Extracted information:
(* ===== verification/Admission.v ===== *)
(** * The admission decision (src/clawbox/experiments/policy.py)

    [_pressure_reasons] decides whether a request fits the memory budgets, and
    [_admission_head_locked] / [_feasible_progress_prefix_locked] which waiting
    request may be decided next.  Kernel and cgroup readings are outcomes in a
    [probes] record; several of them are taken with the admission lock
    released, so the record also says what other threads do meanwhile. *)
From S2P Require Import Prelude Dict DemandLedger Coordinator.

(** One evaluation's view of the outside: the samples taken under the lock
    (physical, global, and both again after an exact reading), the readings of
    the claims' cgroups, the counters of the congestion check, and the effect
    [p_gap n] of other threads at the [n]-th release of the lock. *)
Record probes := Probes {
  p_readings : readings;
  p_page : Z;
  p_check : outcome unit;
  p_physical : outcome (Z * Z);
  p_global : outcome (Z * Z);
  p_physical' : outcome (Z * Z);
  p_global' : outcome (Z * Z);
  p_kernel : kernel;
  p_times : Q * Q;
  p_shared : measured;
  p_resident : vm → bool;
  p_gap : nat → coordinator → coordinator;
}.

(** The observations a caller carries into the lock. *)
Record observations := Observations {
  o_physical : option (Z * Z);
  o_global : option (Z * Z);
  o_pending : option measured;
}.

Definition no_observations : observations := Observations None None None.

(** [_physical_sample_locked] and [_global_sample_locked], unless a sample
    was carried in. *)
Definition sample_locked (e : probes) (n : nat) (o : outcome (Z * Z)) (carried : option (Z * Z))
    : M coordinator (Z * Z) :=
  match carried with
  | Some s => mret s
  | None => modify (p_gap e n) ;; lift o
  end.

(** [demand.pending_breakdown_without_condition(scope)]: (global, scoped). *)
Definition exact_pending (e : probes) : M coordinator (Z * Z) := λ c,
  let d1 := (start_pending_observation (demand c)).2 in
  let '(r, d) := pending_breakdown (p_readings e) (demand_scope (cfg c)) (p_times e).1 (p_times e).2
                   (λ d, demand (p_gap e 2 (with_demand d c))) (p_shared e) (demand c) in
  (r, with_demand d (p_gap e 2 (with_demand d1 c))).

(** The budget a check is made against. *)
Definition effective_budget (c : coordinator) (existing_progress : bool) (used : Z) : Z :=
  if existing_progress &&
     ((budget_bytes (cfg c) <=? used) || bool_decide (reservations (bookkeeping c) = ∅))
  then progress_budget_bytes (cfg c) else budget_bytes (cfg c).

Definition claimed_capacity (c : coordinator) (capacity_claim : bool) (additional : Z) : Z :=
  msum_vals (capacity_claims (bookkeeping c)) + (if capacity_claim then additional else 0).

Definition local_upper (c : coordinator) : Z :=
  pending_upper_bound (Some (demand_scope (cfg c))) (demand c).
Definition global_upper (c : coordinator) : Z := pending_upper_bound None (demand c).

(** What a request asks of [_pressure_reasons]. *)
Record ask := Ask {
  a_bytes : Z;
  a_capacity : bool;
  a_progress : bool;
  a_total : option Z;
  a_first_only : bool;
}.

(** The figures the decision is made on. *)
Record figures := Figures {
  f_used : Z;
  f_available : Z;
  f_capacity : Z;
  f_global : Z * Z;
  f_effective : Z;
  f_global_pending : Z;
  f_incremental : Z;
}.

(** [tuple(dict.fromkeys(reasons))] *)
Definition fromkeys (rs : list blocker) : list blocker :=
  keys (foldl (λ (d : dict blocker unit) r, <[r := tt]> d) ∅ rs).

(** The closing part of [_pressure_reasons]. *)
Definition verdict (e : probes) (q : ask) (f : figures) : M coordinator (list blocker) :=
  c ← get;
  let incremental := f_incremental f + (if a_capacity q then 0 else a_bytes q) in
  let charged := Z.max (f_used f) (f_capacity f) + incremental + operation_headroom_bytes (cfg c) in
  ds ← on_demand (reasons (p_readings e) (p_page e) (p_check e) (Ok (f_global f)) (p_kernel e)
                    (default (a_bytes q) (a_total q)) (operation_headroom_bytes (cfg c))
                    (Some (f_global_pending f)));
  mret (fromkeys
    ((if (f_effective f <? charged) && negb (a_progress q && (a_bytes q =? 0))
      then [ConfiguredMemoryBudget] else []) ++
     (if f_available f <? emergency_free_bytes (cfg c) then [EmergencyFreeMemory] else []) ++
     (Demand <$> ds))).

(** The early exits for queue selection. *)
Definition base_blocker (c : coordinator) (q : ask) (used capacity gused effective : Z)
    : option blocker :=
  let headroom := operation_headroom_bytes (cfg c) in
  let base_local := Z.max used capacity + (if a_capacity q then 0 else a_bytes q) + headroom in
  if (effective <? base_local) && negb (a_progress q && (a_bytes q =? 0))
  then Some ConfiguredMemoryBudget
  else if DemandLedger.capacity (demand c) <?
            gused + margin (demand c) + default (a_bytes q) (a_total q) + headroom
  then Some (Demand GlobalMemoryBudget)
  else None.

Aim of the exercise: Retype the records above, but only those lines that fall between the line containing "(** What a request" and the line containing "let base_local := Z.max", with both of those lines included, exactly as written.

Task solution:
(** What a request asks of [_pressure_reasons]. *)
Record ask := Ask {
  a_bytes : Z;
  a_capacity : bool;
  a_progress : bool;
  a_total : option Z;
  a_first_only : bool;
}.

(** The figures the decision is made on. *)
Record figures := Figures {
  f_used : Z;
  f_available : Z;
  f_capacity : Z;
  f_global : Z * Z;
  f_effective : Z;
  f_global_pending : Z;
  f_incremental : Z;
}.

(** [tuple(dict.fromkeys(reasons))] *)
Definition fromkeys (rs : list blocker) : list blocker :=
  keys (foldl (λ (d : dict blocker unit) r, <[r := tt]> d) ∅ rs).

(** The closing part of [_pressure_reasons]. *)
Definition verdict (e : probes) (q : ask) (f : figures) : M coordinator (list blocker) :=
  c ← get;
  let incremental := f_incremental f + (if a_capacity q then 0 else a_bytes q) in
  let charged := Z.max (f_used f) (f_capacity f) + incremental + operation_headroom_bytes (cfg c) in
  ds ← on_demand (reasons (p_readings e) (p_page e) (p_check e) (Ok (f_global f)) (p_kernel e)
                    (default (a_bytes q) (a_total q)) (operation_headroom_bytes (cfg c))
                    (Some (f_global_pending f)));
  mret (fromkeys
    ((if (f_effective f <? charged) && negb (a_progress q && (a_bytes q =? 0))
      then [ConfiguredMemoryBudget] else []) ++
     (if f_available f <? emergency_free_bytes (cfg c) then [EmergencyFreeMemory] else []) ++
     (Demand <$> ds))).

(** The early exits for queue selection. *)
Definition base_blocker (c : coordinator) (q : ask) (used capacity gused effective : Z)
    : option blocker :=
  let headroom := operation_headroom_bytes (cfg c) in
  let base_local := Z.max used capacity + (if a_capacity q then 0 else a_bytes q) + headroom in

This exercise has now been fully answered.